**Work to complete**
Output the data below line for line, exactly, up to and including the line where "intros id d." appears.

Collected data:
(** [zdb_kv_delete]: its effect, and one [KV_DELETE] event with its status. *)
Lemma wp_kv_delete sl ns key (Q : zdb_status_t → W → Prop) w :
  kv_ready sl ns w → zdb_key_valid (Some key) = true →
  (∀ st evs w', published evs sl w w' → delete_post ns key st w w' →
     (CONFIG_ZDB_EVENTING = true →
        ∃ e, evs = [e] ∧ kv_event ZDB_EVENT_KV_DELETE ns key 0 st e) →
     Q st w') →
  wp (zdb_kv_delete (kv_handle ns) (Some key)) Q w.
Proof.
  intros [Hns Hm Hsl Hfits] Hkv HQ.
  pose proof Hkv as (? & [= <-] & _ & Hkey)%zdb_key_valid_spec.
  unfold zdb_kv_delete, kv_handle. rewrite Hkv. simpl negb. cbn iota.
  apply wp_bind, wp_fs_from_db. intros [] Hb; [|by apply Hb in Hm].
  simpl. apply wp_bind, wp_db_get. rewrite Hsl.
  assert (∀ st w1, kv_at 0 0 sl w w1 → delete_post ns key st w w1 →
    wp (bind (if CONFIG_ZDB_EVENTING
              then zdb_emit_kv_event (Some the_db) ZDB_EVENT_KV_DELETE (Some ns) (Some key) 0 st
              else ret tt) (λ _, ret st)) Q w1) as Htail.
  { intros st w1 Hat1 Hp1. apply wp_bind. destruct CONFIG_ZDB_EVENTING eqn:HE.
    - apply (wp_publish _ _ _ _ _ _ [] sl _ w); [done..|by apply published_nil|].
      intros w2 e He Hp2 Hd2. apply wp_ret. apply (HQ st [e]); [done| |eauto].
      by eapply delete_post_same.
    - apply wp_ret, wp_ret, (HQ st []); [by apply published_nil|done|done]. }
  apply wp_bind. eapply (wp_alloc 0 0); [apply kv_at_refl| |].
  2:{ intros rc w1 Hrc Hat1 Hd1 _. rewrite (proj2 (Z.eqb_neq _ _)) by done. simpl.
      apply wp_bind, wp_ret, Htail; [done|]. by apply delete_post_none. }
  intros w1 Hat1 Hd1. simpl.
  apply wp_bind, wp_bind. eapply wp_take_lock; [exact Hat1| |].
  2:{ intros w2 Hat2 Hd2 _. simpl. apply wp_bind, wp_ret, wp_bind. eapply wp_free; [exact Hat2|].
      intros w3 Hat3 Hd3. apply wp_ret, Htail; [done|]. apply delete_post_none; [done..|].
      do 2 (etrans; [eassumption|]). done. }
  intros w2 Hat2 Hd2. simpl. assert (same_data w w2) as Hd02 by (by etrans).
  apply wp_bind, wp_bind. eapply wp_kv_delete_locked; [exact Hat2|by eapply kv_at_mounted| |].
  { intros id d. destruct Hd02 as [-> _]. apply Hfits. }
  intros st w3 Hat3 Hp3. apply wp_bind. eapply wp_release; [exact Hat3|].
  intros w4 Hat4 Hd4. apply wp_ret, wp_bind. eapply wp_free; [exact Hat4|].
  intros w5 Hat5 Hd5. apply wp_ret, Htail; [done|].
  eapply delete_post_pre; [exact Hd02|]. eapply delete_post_same; [|exact Hp3]. by etrans.
Qed.
(* ===== verification/KvBulk.v ===== *)
(** * Correctness of the operations built from several calls: defaults,
    namespace reset, strings *)

From S2P Require Import Prelude Config Env Types Events KvFormat KvIndex KvIndexSpec Kv KvSpec KvLaws.

Section bulk.
Context {Cfg : Config} {CfgOk : ConfigOk Cfg} {K F FS : Type}.
Context `{!Kernel K, !KernelLaws K, !KvBackend F, !KvBackendLaws F}.
Abbreviation W := (world K F FS).
Implicit Types w : W.

(** ** The frame several calls share *)

(** What any sequence of key-value operations keeps: everything of the
    instance but the index and what an unlock consumes, the lock, the slabs,
    the heap up to the index, the files; and what it published, it published
    outside the lock. *)
Record kv_step (w w' : W) : Prop := {
  ks_db : w_db w' = (w_db w) <| kv_ctx := kv_ctx (w_db w') |> <| ts_ctx := ts_ctx (w_db w') |>
                             <| health_event_pending := health_event_pending (w_db w') |>;
  ks_fs : w_fs w' = w_fs w;
  ks_lock : lock_depth (w_k w') = lock_depth (w_k w);
  ks_slab : ∀ s, slab_used (w_k w') s = slab_used (w_k w) s;
  ks_heap : heap_used (w_k w') + ctx_blocks (w_db w) = heap_used (w_k w) + ctx_blocks (w_db w');
  ks_log : ∃ new, w_log w' = w_log w ++ new ∧
    (lock_depth (w_k w) = 0 → Forall (λ d, dl_locked d = false) new);
  ks_ts : ctx_sim (ts_ctx (w_db w)) (ts_ctx (w_db w'));
}.

#[global] Instance kv_step_preorder : PreOrder kv_step.
Proof.
  split.
  - intros w. split; try done; [by destruct w as [[] ? ? ? ?]|].
    exists []. by rewrite app_nil_r.
  - intros w1 w2 w3 [Adb Afs Al As Ah (n1 & Alog & An) Ats] [Bdb Bfs Bl Bs Bh (n2 & Blog & Bn) Bts].
    split; try congruence; try lia.
    + by rewrite Bdb, Adb.
    + exists (n1 ++ n2). rewrite Blog, Alog, app_assoc. split; [done|]. intros H0.
      apply Forall_app. split; [auto|]. apply Bn. by rewrite Al.
    + by etrans.
Qed.

Lemma kv_at_step sl w w' : kv_at 0 0 sl w w' → kv_step w w'.
Proof.
  intros [Adb Afs Al As Ah (n1 & Alog & An)]. split; try done.
  - intros s. rewrite As. by case_decide.
  - exists n1. split; [done|]. intros H0. eapply Forall_impl; [by apply An|]. by intros d [? _].
Qed.

Lemma published_step evs sl w w' : published evs sl w w' → kv_step w w'.
Proof.
  intros (w1 & Hat & _ & Hem). etrans; [by eapply kv_at_step|].
  pose proof (at_lock _ _ _ _ _ Hat) as Hl. destruct Hem as [Edb Ef Efs [Kl Ks Kh] Elog].
  split.
  - rewrite Edb. by destruct w1 as [[] ? ? ? ?].
  - done.
  - done.
  - done.
  - by rewrite Edb, Kh.
  - eexists. split; [exact Elog|]. intros H0. destruct CONFIG_ZDB_EVENTING; [|constructor].
    rewrite k_mutex_owned_law, H0. apply all_deliveries_locked.
  - by rewrite Edb.
Qed.

Lemma kv_step_mounted w w' : kv_step w w' → kv_mounted (w_db w) → kv_mounted (w_db w').
Proof. intros H. unfold kv_mounted. by rewrite (ks_db _ _ H). Qed.

(** The environment of a call, apart from the namespace. *)
Definition kv_env (sl : k_mem_slab) (w : W) : Prop :=
  kv_mounted (w_db w) ∧ kv_io_slab (w_db w) = Some sl ∧ kv_fits (slab_block_size sl) (w_f w).

Lemma kv_env_ready sl ns w : kv_env sl w → length ns ≤ CONFIG_ZDB_MAX_KEY_LEN → kv_ready sl ns w.
Proof. intros (? & ? & ?) ?. by split. Qed.

Lemma kv_ready_env sl ns w : kv_ready sl ns w → kv_env sl w.
Proof. by intros []. Qed.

**Answer to the problem**
(** [zdb_kv_delete]: its effect, and one [KV_DELETE] event with its status. *)
Lemma wp_kv_delete sl ns key (Q : zdb_status_t → W → Prop) w :
  kv_ready sl ns w → zdb_key_valid (Some key) = true →
  (∀ st evs w', published evs sl w w' → delete_post ns key st w w' →
     (CONFIG_ZDB_EVENTING = true →
        ∃ e, evs = [e] ∧ kv_event ZDB_EVENT_KV_DELETE ns key 0 st e) →
     Q st w') →
  wp (zdb_kv_delete (kv_handle ns) (Some key)) Q w.
Proof.
  intros [Hns Hm Hsl Hfits] Hkv HQ.
  pose proof Hkv as (? & [= <-] & _ & Hkey)%zdb_key_valid_spec.
  unfold zdb_kv_delete, kv_handle. rewrite Hkv. simpl negb. cbn iota.
  apply wp_bind, wp_fs_from_db. intros [] Hb; [|by apply Hb in Hm].
  simpl. apply wp_bind, wp_db_get. rewrite Hsl.
  assert (∀ st w1, kv_at 0 0 sl w w1 → delete_post ns key st w w1 →
    wp (bind (if CONFIG_ZDB_EVENTING
              then zdb_emit_kv_event (Some the_db) ZDB_EVENT_KV_DELETE (Some ns) (Some key) 0 st
              else ret tt) (λ _, ret st)) Q w1) as Htail.
  { intros st w1 Hat1 Hp1. apply wp_bind. destruct CONFIG_ZDB_EVENTING eqn:HE.
    - apply (wp_publish _ _ _ _ _ _ [] sl _ w); [done..|by apply published_nil|].
      intros w2 e He Hp2 Hd2. apply wp_ret. apply (HQ st [e]); [done| |eauto].
      by eapply delete_post_same.
    - apply wp_ret, wp_ret, (HQ st []); [by apply published_nil|done|done]. }
  apply wp_bind. eapply (wp_alloc 0 0); [apply kv_at_refl| |].
  2:{ intros rc w1 Hrc Hat1 Hd1 _. rewrite (proj2 (Z.eqb_neq _ _)) by done. simpl.
      apply wp_bind, wp_ret, Htail; [done|]. by apply delete_post_none. }
  intros w1 Hat1 Hd1. simpl.
  apply wp_bind, wp_bind. eapply wp_take_lock; [exact Hat1| |].
  2:{ intros w2 Hat2 Hd2 _. simpl. apply wp_bind, wp_ret, wp_bind. eapply wp_free; [exact Hat2|].
      intros w3 Hat3 Hd3. apply wp_ret, Htail; [done|]. apply delete_post_none; [done..|].
      do 2 (etrans; [eassumption|]). done. }
  intros w2 Hat2 Hd2. simpl. assert (same_data w w2) as Hd02 by (by etrans).
  apply wp_bind, wp_bind. eapply wp_kv_delete_locked; [exact Hat2|by eapply kv_at_mounted| |].
  { intros id d. destruct Hd02 as [-> _]. apply Hfits. }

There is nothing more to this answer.